I was playing with an approximation I found in this question: $$\ln(1+e^x) \approx \begin{cases} \frac{x}{1-e^{-\frac{x}{\ln(2)}}},\quad x\neq 0\\ \ln(2),\quad x=0\end{cases}$$
When comparing $f(x) = \ln(1+e^x)$ with $g(x) = x$ you could see that $f(x)$ behaves as a smooth transition from zero to the straight line $g(x)$ as depicted in the plot below by Wolfram-Alpha:
So then I tried to integrate them and see how close their integrals are, which intuition says should approximate a quadratic function $G_{q}(x) = \frac{x^2}{2}$. By taking the integral in Wolfram-Alpha shows it matches $$F(x) = \int\ln(1+e^x)dx = -\text{Li}_2(-e^x)$$ with $\text{Li}_n(x)$ the Polylogarithm function with parameter $n=2$ (later through the answers I realized the function is named Dilogarithm).
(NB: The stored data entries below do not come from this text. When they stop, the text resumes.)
(* ===== verification/Status.v ===== *)
(** * Runtime status, usage counters and the metrics endpoint
    (status.rs, metrics.rs, stats.rs)

    The in-memory registries that observe the hub, the sealed key that gates
    [/metrics], and the text the endpoint serves. *)

From stdpp Require Import pretty.
From S2P Require Import Prelude Strs Schema External Fixtures Users Oauth GitCreds Instances Config.
Open Scope string_scope.
Open Scope hub_scope.

(** ** The registry of connection outcomes (status.rs) *)
Module status.

Inductive RuntimeState := ok | error | skipped | unbuilt | unknown.
#[global] Instance RuntimeState_eq_dec : EqDecision RuntimeState.
Proof. solve_decision. Defined.
Definition as_str (s : RuntimeState) : string :=
  match s with
  | ok => "ok" | error => "error" | skipped => "skipped" | unbuilt => "unbuilt"
  | unknown => "unknown"
  end.
Record RuntimeStatus := { state : RuntimeState; detail : option string; checked_at : Z }.

Abbreviation StatusRegistry := (gmap string RuntimeStatus).
Definition set {E} (iid : string) (s : RuntimeState) (d : option string) (now : Z)
    : M StatusRegistry E unit :=
  modify (insert iid {| state := s; detail := d; checked_at := now |}).
Definition get (iid : string) (m : StatusRegistry) : option RuntimeStatus := m !! iid.
Definition snapshot (m : StatusRegistry) : gmap string RuntimeStatus := m.
Definition remove {E} (iid : string) : M StatusRegistry E unit := modify (delete iid).
Definition retain {E} (live : gset string) : M StatusRegistry E unit :=
  modify (filter (λ kv, kv.1 ∈ live)).

End status.

(** ** Usage counters (metrics.rs) *)
Module metrics.
Inductive RlimitResource := RLIMIT_NPROC | RLIMIT_DATA | RLIMIT_CPU | RLIMIT_FSIZE.
(** [u64::saturating_mul]. *)
Definition saturating_mul (a b : Z) : Z := Z.min (a * b) (2^64 - 1).
(** The [setrlimit] calls, in order. *)
Definition apply_child_limits (l : config.ChildLimits) : list (RlimitResource * Z) :=
  let set r o (f : Z → Z) := match o with Some n => [(r, f n)] | None => [] end in
  (set RLIMIT_NPROC l.(config.max_procs) (λ n, n) ++
   set RLIMIT_DATA l.(config.max_mem_mb) (λ mb, saturating_mul mb (1024 * 1024)) ++
   set RLIMIT_CPU l.(config.max_cpu_secs) (λ s, s) ++
   set RLIMIT_FSIZE l.(config.max_file_mb) (λ mb, saturating_mul mb (1024 * 1024)))%list%Z.

Record Command := {
  program : string; argv : list string; envs : gmap string string; current_dir : option string;
  run_as : option (Z * Z); limits : list (RlimitResource * Z) }.

Section child.
Context (hub_uid dir_mode file_mode : Z).
Abbreviation create_dir_all := (fs.create_dir_all hub_uid dir_mode).

Definition when_sandboxed (sb : option sandbox.Sandbox)
    (k : sandbox.Sandbox → M fs.Fs anyhow unit) : M fs.Fs anyhow unit :=
  match sb with Some sb => k sb | None => ret tt end.
Definition ensure_home (env_dir iid : string) (sb : option sandbox.Sandbox)
    : M fs.Fs anyhow string :=
  let home := home_path env_dir iid in
  create_dir_all home ;;;
  when_sandboxed sb (λ sb,
    sandbox.chown home sb.(sandbox.uid) sb.(sandbox.gid) ;;; sandbox.set_private home) ;;;
  ret home.
Definition remove_home (env_dir iid : string) : M fs.Fs anyhow unit :=
  ignore (fs.remove_dir_all (home_path env_dir iid)).
(** Returns the file and its directory. *)
Definition write_config_file (env_dir iid content : string) (sb : option sandbox.Sandbox)
    : M fs.Fs anyhow (string * string) :=
  let workdir := workdir_path env_dir iid in
  ignore (fs.remove_dir_all workdir) ;;;
  create_dir_all workdir ;;;
  let file := fs.join workdir CONFIG_FILE_NAME in
  fs.write hub_uid file_mode file content ;;;
  when_sandboxed sb (λ sb,
    sandbox.chown workdir sb.(sandbox.uid) sb.(sandbox.gid) ;;;
    sandbox.chown file sb.(sandbox.uid) sb.(sandbox.gid) ;;;
    sandbox.set_private workdir) ;;;
  ret (file, workdir).
Definition remove_workdir (env_dir iid : string) : M fs.Fs anyhow unit :=
  ignore (fs.remove_dir_all (workdir_path env_dir iid)).

(** The child's environment: [env_clear], then these, the later winning. *)
Definition child_env (env : gmap string string) (path : option string) (home : string)
    (sb : option sandbox.Sandbox) : gmap string string :=
  let vars := (λ v, expand_vars v env) <$> env in
  let vars := match path with Some p => <["PATH":=p]> vars | None => vars end in
  let vars := <["MCP_REMOTE_CONFIG_DIR":=fs.join home ".mcp-auth"]> (<["HOME":=home]> vars) in
  match sb with
  | Some sb =>
      <["npm_config_cache" := sb.(sandbox.cache_dir) +:+ "/npm"]>
      (<["UV_CACHE_DIR" := sb.(sandbox.cache_dir) +:+ "/uv"]>
      (<["XDG_CACHE_HOME" := sb.(sandbox.cache_dir)]>
      (<["USER":="mcp-sandbox"]> vars)))
  | None => vars
  end.
(** [path] is the hub's own [PATH]. *)
Definition stdio_command (def : ServerDef) (env : gmap string string)
    (sb : option sandbox.Sandbox) (env_dir iid : string) (config_file : option string)
    (child_limits : config.ChildLimits) (path : option string) : M fs.Fs anyhow Command :=
  let* program := ok_or def.(command) (Msg "stdio backend has no command") in
  let* home := ensure_home env_dir iid sb in
  let* prepared := match config_file with
    | Some content =>
        let* p := write_config_file env_dir iid content sb in
        ret (<[CONFIG_FILE_ENV:=p.1]> env, Some p.2)
    | None => ret (env, None)
    end in
  let '(env, workdir) := prepared in
  ret {| program := expand_vars program env;
         argv := map (λ a, expand_vars a env) def.(args);
         envs := child_env env path home sb;
         current_dir := workdir;
         run_as := (λ sb, (sb.(sandbox.uid), sb.(sandbox.gid))) <$> sb;
         limits := if config.any child_limits then apply_child_limits child_limits else [] |}.

(** ** Starting a backend *)
Inductive Transport := Stdio (c : Command) | Http (c : HttpConfig).
(** [start] is the exec of the child; [serve] is rmcp's handshake over the
    transport: [None] when it does not answer within the given seconds ([0] waits
    for ever). *)
Context `{HttpCrate} (start : Command → result anyhow unit)
  (serve : Transport → Z → option (result anyhow Peer)).
Definition init_with_timeout (t : Transport) (secs : Z) : result anyhow Peer :=
  match serve t secs with
  | Some r => r
  | None => Err (Msg ("initialize timed out after " +:+ pretty secs +:+ "s"))
  end.
Definition spawn (def : ServerDef) (env : gmap string string) (iid ns dn : string)
    (sb : option sandbox.Sandbox) (env_dir : string) (config_file : option string)
    (child_limits : config.ChildLimits) (path : option string) (secs : Z)
    : M fs.Fs anyhow Backend :=
  let* p :=
    if eqs def.(transport) "stdio" then
      let* cmd := ctx ("backend '" +:+ ns +:+ "'")
        (stdio_command def env sb env_dir iid config_file child_limits path) in
      ctx ("spawning backend '" +:+ ns +:+ "'") (lift (start cmd)) ;;;
      ctx ("initializing stdio backend '" +:+ ns +:+ "'")
        (lift (init_with_timeout (Stdio cmd) secs))
    else if eqs def.(transport) "http" then
      let* c := ctx ("backend '" +:+ ns +:+ "'") (lift (http_config def env)) in
      ctx ("connecting http backend '" +:+ ns +:+ "'")
        (lift (init_with_timeout (Http c) secs))
    else fail (Msg ("unsupported transport '" +:+ def.(transport) +:+ "' for backend '" +:+
                    ns +:+ "'")) in
  ret {| instance_id := iid; namespace := ns; display_name := dn; peer := p |}.
End child.

(** ** Facts: names *)
(** No split inside the namespace: it has no double underscore and does not end
    with an underscore. *)
Definition routable (ns : string) : bool := negb (contains "__" (ns +:+ "_")).

Lemma split_namespaced ns t :
  routable ns = true → split_once "__" (namespaced ns t) = Some (ns, t).
Proof.
  intros Hr%negb_true_iff. apply split_once_spec. intros x [|c y] Heq; [done|]. exfalso.
  destruct (str_last_snoc c y) as [a Ha]. rewrite Ha in Heq.
  change "__" with ("_" +:+ "_") in Heq at 1. rewrite <- !append_assoc in Heq.
  apply append_snoc_inj in Heq as [Heq _]. rewrite Heq, !append_assoc, contains_app in Hr. done.
Qed.
Lemma split_unroutable ns t :
  routable ns = false →
  ∃ a b, split_once "__" (namespaced ns t) = Some (a, b) ∧
         (String.length a < String.length ns)%nat.
Proof.
  unfold routable, contains. destruct (split_once "__" (ns +:+ "_")) as [[a b]|] eqn:E; [|done].
  intros _. exists a, (b +:+ "_" +:+ t). split.
  - unfold namespaced. change "__" with ("_" +:+ "_") at 2.
    rewrite append_assoc, <- (append_assoc ns). by apply split_once_app_Some.
  - apply split_once_Some, (f_equal String.length) in E. rewrite !length_append in E.
    cbn in E. lia.
Qed.

Lemma unwrap_uri_Some w ns u : unwrap_uri w = Some (ns, u) → w = wrap_uri ns u.
Proof.
  unfold unwrap_uri, wrap_uri. destruct (strip_prefix "hub://" w) as [r|] eqn:E; [|done].
  intros ->%split_once_Some. apply strip_prefix_Some in E as ->. done.
Qed.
When comparing the plots of $F(x)$ with the quadratic $G_q(x)$ I noticed that for big values of $x$ there was always an offset difference, so I took the limit of the difference in Wolfram-Alpha and result it was coincidentally the result of the Basel problem: $$\lim\limits_{x\to\infty} \left[-\text{Li}_2(-e^x)-\frac{x^2}{2}\right] = \frac{\pi^2}{6}$$
and indeed by using $G(x)=\frac{x^2}{2} + \frac{\pi^2}{6}$ the function matches $F(x)$ for big values of $x$ as one could see in Wolfram-Alpha:
With this I found an smooth transition function between zero and a quadratic function through $F(x)$.
But now, my question is: Is this just a coincidence? Or there is a relation to the Basil problem I cannot see?
Added later
Furthermore, $$\int\limits_{-\infty}^0 2\ln(1+e^x)\ dx = \frac{\pi^2}{6}$$
As also by the approximation, $$\int\limits_{-\infty}^0 \dfrac{x}{\ln^2(2)(1-e^{-\frac{x}{\ln(2)}})}\ dx = \frac{\pi^2}{6}$$
And, $$\int\limits_{-\infty}^0 \dfrac{x}{(1-e^{-x})}\ dx = \frac{\pi^2}{6}$$
All of them associated to $\operatorname{Li}_2(e^x)$ or $\operatorname{Li}_2(-e^x)$.